Had the US stayed on something like the Gold Standard, it seemed to me at the time that it have been inexorably driven into another deflationary spiral and depression.  At that moment of history, with the threat of communism still very real in people's minds and the New Deal still a fresh and living memory, it is easy to see how politically unacceptable such an outcome would have been, no matter how healthy for the system for "clearing the deadwood", liquidating excess capital and debt (to the advantage of the bigger fish) and restoring "labor discipline".  

Two underlying dynamics of the past 70 years that I would direct your attention to: 

1)  the inexorable buildup of debt, as lending creates money to cover the principal but not the interest, even in a gold standard financial system.  Ellen Brown and many others here have written extensively about this. 

2)  the inexorable depression of the wages of those actually engaging in production of real goods and services as a share of revenue as owners strive to lower costs, generating today's situation where consumer demand for goods and services can no longer justify further investment for profit in the real economy.  

With the advances in computer design and control, robots and 3-D printing we may even have entered a "black hole" where additional investment in the real economy almost immediately results in a net decrease in consumer purchasing power, and in which further expansion of credit can no longer generate increased demand because borrowers are tapped out.

The Gold Standard, as a formula for a stable market-driven economy emerging from the impending financial Armageddon, would then only be a temporarily fix.  Yet perhaps this cycle could repeat?  

My suspicion is that the present crisis marks the end of the road for economies driven by the pursuit of profit.  While the capitalist economy could perhaps be preserved through the crisis with massive government repression and re-started following a massive liquidation of paper and perhaps physical capital - and perhaps the mass-scale "die-off" of "useless mouths" of which some here speak - the costs would include civilization as we know it and probably destruction of the very biosphere.   

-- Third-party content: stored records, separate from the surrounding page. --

(* ===== verification/BackupCmdSpec.v ===== *)
(** * What the backup jobs ask of moco-backup

    The bucket that a job's command line leads to is the one its configuration
    describes, and the backup it takes is one of its cluster. *)

From S2P Require Import Prelude Prog Worlds GoLib Time Constants Api K8s Samples StatefulSets Webhook WebhookSpec Controller ControllerSamples.
From S2P Require Import Containers StatefulSetStep Jobs Keys Bkop Backup Restore Bucket BackupCmd JobsSpec.
#[local] Open Scope Z_scope.

(** ** The bucket *)

(** The options for Amazon S3 but for the certificates. *)
Definition s3_options (bc : BucketConfig) : list S3Option :=
  (if Region bc <>s "" then [WithRegion (Region bc)] else []) ++
  (if EndpointURL bc <>s "" then [WithEndpointURL (EndpointURL bc)] else []) ++
  (if UsePathStyle bc then [WithPathStyle] else []).

(** The client connects to what the configuration says; a connection string of the
    environment comes before the endpoint. *)
Definition serves (cfg : BucketConfig) (t : trace cmdSig) (c : Client) : Prop :=
  match c with
  | S3Client name opts =>
      BackendType cfg ∈ [""; BackendTypeS3] ∧ name = BucketName cfg ∧
      ∃ ca, opts = s3_options cfg ++ ca ∧
        if CaCert cfg =s "" then ca = []
        else ∃ pem, ca = [WithHTTPClient pem] ∧ ev (S := cmdSig) (CReadFile (CaCert cfg)) (inr pem) ∈ t
  | GCSClient name => BackendType cfg = BackendTypeGCS ∧ name = BucketName cfg
  | AzureConnection s name =>
      BackendType cfg = BackendTypeAzure ∧ name = BucketName cfg ∧ s ≠ "" ∧
      ev (S := cmdSig) (CGetenv "AZURE_STORAGE_CONNECTION_STRING") s ∈ t
  | AzureClient url name =>
      BackendType cfg = BackendTypeAzure ∧ name = BucketName cfg ∧
      ev (S := cmdSig) (CGetenv "AZURE_STORAGE_CONNECTION_STRING") "" ∈ t ∧
      if EndpointURL cfg =s "" then
        ∃ account, account ≠ "" ∧ ev (S := cmdSig) (CGetenv "AZURE_STORAGE_ACCOUNT") account ∈ t ∧
                   url = "https://" +:+ account +:+ ".blob.core.windows.net/"
      else url = EndpointURL cfg
  end.

(** The kinds of storage of the resource definition, and none for the default. *)
Definition known_backend (cfg : BucketConfig) : Prop :=
  BackendType cfg ∈ [""; BackendTypeS3; BackendTypeGCS; BackendTypeAzure].

Lemma exec_bc_inv c t r : exec (bc c) t r → t = [ev (S := cmdSig) c r].
Proof. apply (exec_call_inv (S := cmdSig)). Qed.
Lemma exec_bk_inv c t r : exec (bk c) t r → t = [ev (S := bkSig) c r].
Proof. apply (exec_call_inv (S := bkSig)). Qed.

Lemma makeS3Bucket_serves n cfg t c :
  BackendType cfg ∈ [""; BackendTypeS3] → exec (makeS3Bucket (options_of n cfg) (BucketName cfg)) t (inr c) → serves cfg t c.
Proof.
  intros Hb. unfold makeS3Bucket. cbn [region endpointURL usePathStyle caCertFilePath options_of].
  fold (s3_options cfg). destruct (String.eqb_spec (CaCert cfg) "") as [He|Hne]; cbn [negb].
  - intros [(t1 & t2 & [] & -> & _ & -> & [= <-])|(e & _ & [=])]%exec_bind_ext_inv. split; [done|]. split; [done|].
    exists []. by rewrite app_nil_r, He.
  - intros [(t1 & t2 & ca & -> & Hca & [(t3 & t4 & [] & -> & _ & -> & [= <-])|(e & _ & [=])]%exec_bind_ext_inv)|(e & _ & [=])]%exec_bind_ext_inv.
    split; [done|]. split; [done|]. exists [ca]. split; [done|]. destruct (String.eqb_spec (CaCert cfg) ""); [done|].
    apply exec_bind_ext_inv in Hca as [(u1 & u2 & pem & -> & ->%exec_bc_inv & Hca)|(e & _ & [=])].
    apply exec_bind_ext_inv in Hca as [(u3 & u4 & [] & -> & _ & (u5 & u6 & ok & -> & _ & Hok)%exec_bind_inv)|(e & _ & [=])].
    destruct ok; destruct Hok as [_ [= <-]]. exists pem. split; [done|]. by left.
Qed.

Lemma makeAzureBucket_serves n cfg t c :
  BackendType cfg = BackendTypeAzure → exec (makeAzureBucket (options_of n cfg) (BucketName cfg)) t (inr c) → serves cfg t c.
Proof.
  intros Hb (t1 & t2 & s & -> & ->%exec_bc_inv & H)%exec_bind_inv.
  cbn in s. destruct (String.eqb_spec s "") as [He|Hs]; cbn [negb] in H; [subst s|].
  - apply exec_bind_ext_inv in H as [(t3 & t4 & url & -> & Hu & H)|(e & _ & [=])].
    apply exec_bind_ext_inv in H as [(t5 & t6 & [] & -> & _ & H)|(e & _ & [=])].
    apply exec_bind_ext_inv in H as [(t7 & t8 & [] & -> & _ & -> & [= <-])|(e & _ & [=])].
    split; [done|]. split; [done|]. split; [by left|]. unfold azureServiceURL in Hu. cbn [endpointURL options_of] in Hu.
    destruct (String.eqb_spec (EndpointURL cfg) ""); cbn [negb] in Hu; [|by destruct Hu as [_ [= <-]]].
    apply exec_bind_inv in Hu as (u1 & u2 & account & -> & ->%exec_bc_inv & Hu).
    cbn in account. destruct (String.eqb_spec account ""); destruct Hu as [_ [= <-]]. exists account. split; [done|]. split; [|done].
    by right; left.
  - apply exec_bind_ext_inv in H as [(t3 & t4 & [] & -> & _ & -> & [= <-])|(e & _ & [=])]. split_and!; [done..|]. by left.
Qed.

Lemma makeBucket_serves n cfg t c :
  known_backend cfg → exec (makeBucket (options_of n cfg) (BucketName cfg)) t (inr c) → serves cfg t c.
Proof.
  unfold known_backend, makeBucket. cbn [backendType options_of]. rewrite !elem_of_cons.
  intros [Hb|[Hb|[Hb|[Hb|[]%elem_of_nil]]]] H; rewrite Hb in H; cbn in H.
  - apply makeS3Bucket_serves in H; [done|]. rewrite Hb. by left.
  - apply makeS3Bucket_serves in H; [done|]. rewrite Hb. by right; left.
  - destruct t as [|e t]; [done|]. destruct H as ([e'|[]] & _ & H); destruct H as [_ [= <-]]. by split.
  - by apply makeAzureBucket_serves in H.
Qed.

(** ** The backup job *)

Section backup_job.
Context {RC : ConflictRetry bkSig}.
Variable Unmarshal_gtidExecuted : string → extres string.

(** The manager of a cluster as the command starts it. *)
Definition started_manager (c : MySQLCluster) (password : string) (n : Z) (bm : BackupManager) : Prop :=
  bm_cluster bm = c ∧ bm_mysqlPassword bm = password ∧ bm_threads bm = n ∧ bm_workDir bm = "/work" ∧ bm_warnings bm = [].

Lemma backupCmd_exec ca password bucket ns name t :
  exec (backupCmd_RunE Unmarshal_gtidExecuted ca password [bucket; ns; name]) t (Return ()) →
  ∃ t1 t2 t3 c bm bm', t = t1 ++ ev (S := bkSig) (KGetCluster ns name) (inr c) :: t2 ++ t3 ∧
    exec (BackupManager_Backup Unmarshal_gtidExecuted bm) t3 (bm', Return ()) ∧
    bm_cluster bm = c ∧ bm_mysqlPassword bm = password ∧ bm_threads bm = threads ca ∧ bm_workDir bm = workDir ca ∧
    bm_warnings bm = [].
Proof.
  intros (u1 & u2 & r & -> & H1 & H2)%exec_bind_inv. destruct r as [e|bm]; [by destruct H2 as [_ [=]]|].
  apply exec_bind_inv in H2 as (u3 & u4 & [bm' o] & -> & H2 & -> & Ho). cbn in Ho. subst o. rewrite app_nil_r.
  apply exec_bind_ext_inv in H1 as [(v1 & w1 & [] & -> & _ & H1)|(e & _ & [=])].
  apply exec_bind_ext_inv in H1 as [(v2 & w2 & [] & -> & _ & H1)|(e & _ & [=])].
  apply exec_wrap_err_inv in H1 as ([e|bm0] & H1 & [= ->]).
  apply exec_bind_ext_inv in H1 as [(v3 & w3 & [] & -> & _ & H1)|(e & _ & [=])].
  apply exec_bind_ext_inv in H1 as [(v4 & w4 & [] & -> & _ & H1)|(e & _ & [=])].
  apply exec_bind_ext_inv in H1 as [(v5 & w5 & [] & -> & _ & H1)|(e & _ & [=])].
  apply exec_bind_ext_inv in H1 as [(v6 & w6 & c & -> & Hc & H1)|(e & _ & [=])].
  apply exec_wrap_err_inv in Hc as ([e|c'] & ->%exec_bk_inv & [= <-]).
  apply exec_bind_ext_inv in H1 as [(v7 & w7 & [] & -> & _ & -> & [= <-])|(e & _ & [=])].
  exists (v1 ++ v2 ++ v3 ++ v4 ++ v5), (v7 ++ []), u3. eexists c, _, bm'. split; [by rewrite <- !app_assoc|].
  split; [exact H2|]. by split_and!.
Qed.

End backup_job.

(** ** At a concrete cluster *)

(** A daily backup into the bucket of the sample job. *)
Definition bucket_policy : BackupPolicySpec :=
  let s := bp_Spec sample_policy in
  {| bp_Schedule := "0 3 * * *"; bp_TimeZone := bp_TimeZone s; bp_JobConfig := sample_job;
     bp_StartingDeadlineSeconds := bp_StartingDeadlineSeconds s; bp_ConcurrencyPolicy := bp_ConcurrencyPolicy s;
     bp_ActiveDeadlineSeconds := bp_ActiveDeadlineSeconds s; bp_BackoffLimit := bp_BackoffLimit s;
     bp_SuccessfulJobsHistoryLimit := bp_SuccessfulJobsHistoryLimit s;
     bp_FailedJobsHistoryLimit := bp_FailedJobsHistoryLimit s |}.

This moment rather calls for a much more profound paradigm shift, one that will no doubt be difficult for many readers of Zero Hedge to accept.  And millions understand this.  See: How Science is Telling Us All to Revolt, by Naomi Klein, NewStatesman (UK), October 29, 2013
     http://www.newstatesman.com/2013/10/science-says-revolt

There's an adage that roughly fits, which goes something like "they can't be expected to understand what their paychecks depend on their not understanding." (who said this?)